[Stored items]
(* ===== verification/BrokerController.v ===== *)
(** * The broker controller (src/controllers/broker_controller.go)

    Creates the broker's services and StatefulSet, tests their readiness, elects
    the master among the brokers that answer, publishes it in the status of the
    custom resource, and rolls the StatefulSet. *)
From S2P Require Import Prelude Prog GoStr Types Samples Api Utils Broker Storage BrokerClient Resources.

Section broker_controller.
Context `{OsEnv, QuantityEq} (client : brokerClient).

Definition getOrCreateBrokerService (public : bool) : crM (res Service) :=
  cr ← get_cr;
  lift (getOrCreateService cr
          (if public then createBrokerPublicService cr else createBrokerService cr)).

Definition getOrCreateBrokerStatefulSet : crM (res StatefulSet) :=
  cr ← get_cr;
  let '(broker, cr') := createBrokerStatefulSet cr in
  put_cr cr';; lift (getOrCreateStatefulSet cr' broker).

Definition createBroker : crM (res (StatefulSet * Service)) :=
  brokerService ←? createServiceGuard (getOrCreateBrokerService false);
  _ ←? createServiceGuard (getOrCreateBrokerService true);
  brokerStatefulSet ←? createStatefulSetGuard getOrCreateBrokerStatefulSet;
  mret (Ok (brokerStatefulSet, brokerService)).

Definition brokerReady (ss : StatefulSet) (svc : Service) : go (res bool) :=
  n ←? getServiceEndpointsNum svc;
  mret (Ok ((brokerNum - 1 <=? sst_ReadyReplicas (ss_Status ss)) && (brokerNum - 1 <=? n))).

==

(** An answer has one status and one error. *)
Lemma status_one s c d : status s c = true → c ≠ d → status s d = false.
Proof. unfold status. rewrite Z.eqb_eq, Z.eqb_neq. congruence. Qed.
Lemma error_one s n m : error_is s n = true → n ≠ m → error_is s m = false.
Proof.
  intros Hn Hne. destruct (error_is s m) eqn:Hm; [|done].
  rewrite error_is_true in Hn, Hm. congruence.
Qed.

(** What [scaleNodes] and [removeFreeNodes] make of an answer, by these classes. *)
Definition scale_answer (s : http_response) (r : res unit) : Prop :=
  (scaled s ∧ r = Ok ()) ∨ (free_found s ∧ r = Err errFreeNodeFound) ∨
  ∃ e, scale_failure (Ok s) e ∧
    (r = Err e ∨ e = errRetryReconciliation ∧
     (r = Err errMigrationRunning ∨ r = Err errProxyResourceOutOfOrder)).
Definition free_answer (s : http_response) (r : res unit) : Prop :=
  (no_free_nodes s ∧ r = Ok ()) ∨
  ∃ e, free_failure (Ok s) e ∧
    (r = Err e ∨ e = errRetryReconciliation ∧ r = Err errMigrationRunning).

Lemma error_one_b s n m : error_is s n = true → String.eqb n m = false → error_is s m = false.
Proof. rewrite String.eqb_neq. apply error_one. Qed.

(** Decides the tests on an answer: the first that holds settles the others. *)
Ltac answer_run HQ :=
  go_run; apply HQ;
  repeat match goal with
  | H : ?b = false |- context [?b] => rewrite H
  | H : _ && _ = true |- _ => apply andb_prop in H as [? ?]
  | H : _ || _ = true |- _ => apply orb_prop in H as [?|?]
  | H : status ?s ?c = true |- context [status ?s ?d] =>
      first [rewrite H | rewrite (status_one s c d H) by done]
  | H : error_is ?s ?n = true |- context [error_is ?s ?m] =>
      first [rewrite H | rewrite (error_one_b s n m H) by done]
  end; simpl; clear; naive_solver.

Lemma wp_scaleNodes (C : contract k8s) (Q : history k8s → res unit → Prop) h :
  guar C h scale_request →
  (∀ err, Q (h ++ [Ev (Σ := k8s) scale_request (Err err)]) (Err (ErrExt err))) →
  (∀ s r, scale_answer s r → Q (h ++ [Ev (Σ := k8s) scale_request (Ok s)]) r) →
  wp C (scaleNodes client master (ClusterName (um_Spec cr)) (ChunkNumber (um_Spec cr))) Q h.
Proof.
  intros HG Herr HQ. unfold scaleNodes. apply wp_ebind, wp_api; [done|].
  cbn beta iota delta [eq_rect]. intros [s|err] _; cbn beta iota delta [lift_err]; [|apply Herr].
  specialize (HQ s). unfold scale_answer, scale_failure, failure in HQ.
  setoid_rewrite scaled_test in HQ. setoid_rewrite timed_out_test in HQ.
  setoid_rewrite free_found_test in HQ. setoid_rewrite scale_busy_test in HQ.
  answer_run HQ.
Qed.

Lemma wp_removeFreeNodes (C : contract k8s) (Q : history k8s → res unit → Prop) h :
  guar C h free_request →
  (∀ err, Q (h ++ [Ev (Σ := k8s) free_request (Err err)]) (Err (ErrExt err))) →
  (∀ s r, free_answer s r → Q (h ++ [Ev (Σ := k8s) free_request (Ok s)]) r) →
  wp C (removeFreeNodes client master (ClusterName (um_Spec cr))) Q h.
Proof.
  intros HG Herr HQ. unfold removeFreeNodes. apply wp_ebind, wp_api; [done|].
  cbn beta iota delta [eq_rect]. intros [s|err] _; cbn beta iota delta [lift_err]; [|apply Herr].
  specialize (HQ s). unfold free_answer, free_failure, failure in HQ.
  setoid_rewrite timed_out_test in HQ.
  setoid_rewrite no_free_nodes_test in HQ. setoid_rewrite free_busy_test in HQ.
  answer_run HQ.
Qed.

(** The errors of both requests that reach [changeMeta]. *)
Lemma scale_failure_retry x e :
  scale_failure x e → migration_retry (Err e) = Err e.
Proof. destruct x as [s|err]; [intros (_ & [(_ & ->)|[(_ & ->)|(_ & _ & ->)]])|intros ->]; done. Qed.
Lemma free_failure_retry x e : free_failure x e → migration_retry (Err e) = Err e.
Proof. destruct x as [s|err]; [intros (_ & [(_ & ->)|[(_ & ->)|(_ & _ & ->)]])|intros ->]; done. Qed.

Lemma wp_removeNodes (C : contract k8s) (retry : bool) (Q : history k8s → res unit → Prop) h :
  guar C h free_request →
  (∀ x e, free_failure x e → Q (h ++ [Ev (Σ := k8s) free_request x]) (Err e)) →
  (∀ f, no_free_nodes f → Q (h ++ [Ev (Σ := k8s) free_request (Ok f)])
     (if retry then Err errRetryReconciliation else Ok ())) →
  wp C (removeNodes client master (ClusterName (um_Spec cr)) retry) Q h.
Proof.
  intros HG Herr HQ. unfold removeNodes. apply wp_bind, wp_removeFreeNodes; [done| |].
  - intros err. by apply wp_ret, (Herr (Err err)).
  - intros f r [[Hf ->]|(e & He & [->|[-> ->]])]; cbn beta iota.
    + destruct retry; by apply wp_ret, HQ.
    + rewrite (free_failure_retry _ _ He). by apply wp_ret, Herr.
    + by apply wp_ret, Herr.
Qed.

* * *

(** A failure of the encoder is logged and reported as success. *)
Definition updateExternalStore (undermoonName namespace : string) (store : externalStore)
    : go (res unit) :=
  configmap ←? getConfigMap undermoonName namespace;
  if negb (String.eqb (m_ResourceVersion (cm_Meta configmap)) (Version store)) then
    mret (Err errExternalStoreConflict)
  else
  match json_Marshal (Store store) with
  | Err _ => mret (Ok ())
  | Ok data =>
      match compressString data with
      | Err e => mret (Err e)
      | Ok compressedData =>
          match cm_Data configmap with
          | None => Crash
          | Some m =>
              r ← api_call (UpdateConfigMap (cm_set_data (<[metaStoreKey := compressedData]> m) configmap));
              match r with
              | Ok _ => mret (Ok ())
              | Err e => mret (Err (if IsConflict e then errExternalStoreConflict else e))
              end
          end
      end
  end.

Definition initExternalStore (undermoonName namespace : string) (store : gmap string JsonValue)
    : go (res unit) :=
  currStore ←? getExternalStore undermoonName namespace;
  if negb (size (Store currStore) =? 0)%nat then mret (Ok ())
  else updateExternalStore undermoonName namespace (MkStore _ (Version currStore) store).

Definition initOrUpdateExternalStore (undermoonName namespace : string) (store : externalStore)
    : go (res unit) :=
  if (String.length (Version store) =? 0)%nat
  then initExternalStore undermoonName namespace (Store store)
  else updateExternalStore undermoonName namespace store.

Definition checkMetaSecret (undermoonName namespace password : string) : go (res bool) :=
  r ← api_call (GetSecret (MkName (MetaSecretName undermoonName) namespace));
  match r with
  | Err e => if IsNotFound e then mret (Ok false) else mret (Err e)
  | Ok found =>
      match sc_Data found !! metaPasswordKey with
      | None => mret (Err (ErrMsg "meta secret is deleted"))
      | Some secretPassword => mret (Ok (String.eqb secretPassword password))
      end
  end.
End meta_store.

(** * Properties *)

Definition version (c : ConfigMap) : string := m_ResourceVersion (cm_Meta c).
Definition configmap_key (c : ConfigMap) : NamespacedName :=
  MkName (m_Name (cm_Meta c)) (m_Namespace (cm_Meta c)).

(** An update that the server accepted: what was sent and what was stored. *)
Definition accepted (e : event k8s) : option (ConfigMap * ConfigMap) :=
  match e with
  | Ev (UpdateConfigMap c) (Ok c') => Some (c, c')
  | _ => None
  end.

## TASK ITEM
Where does the string "errExternalStoreConflict" occur in the data above? Copy every line that holds it.

## PROBLEM SOLUTION
    mret (Err errExternalStoreConflict)
              | Err e => mret (Err (if IsConflict e then errExternalStoreConflict else e))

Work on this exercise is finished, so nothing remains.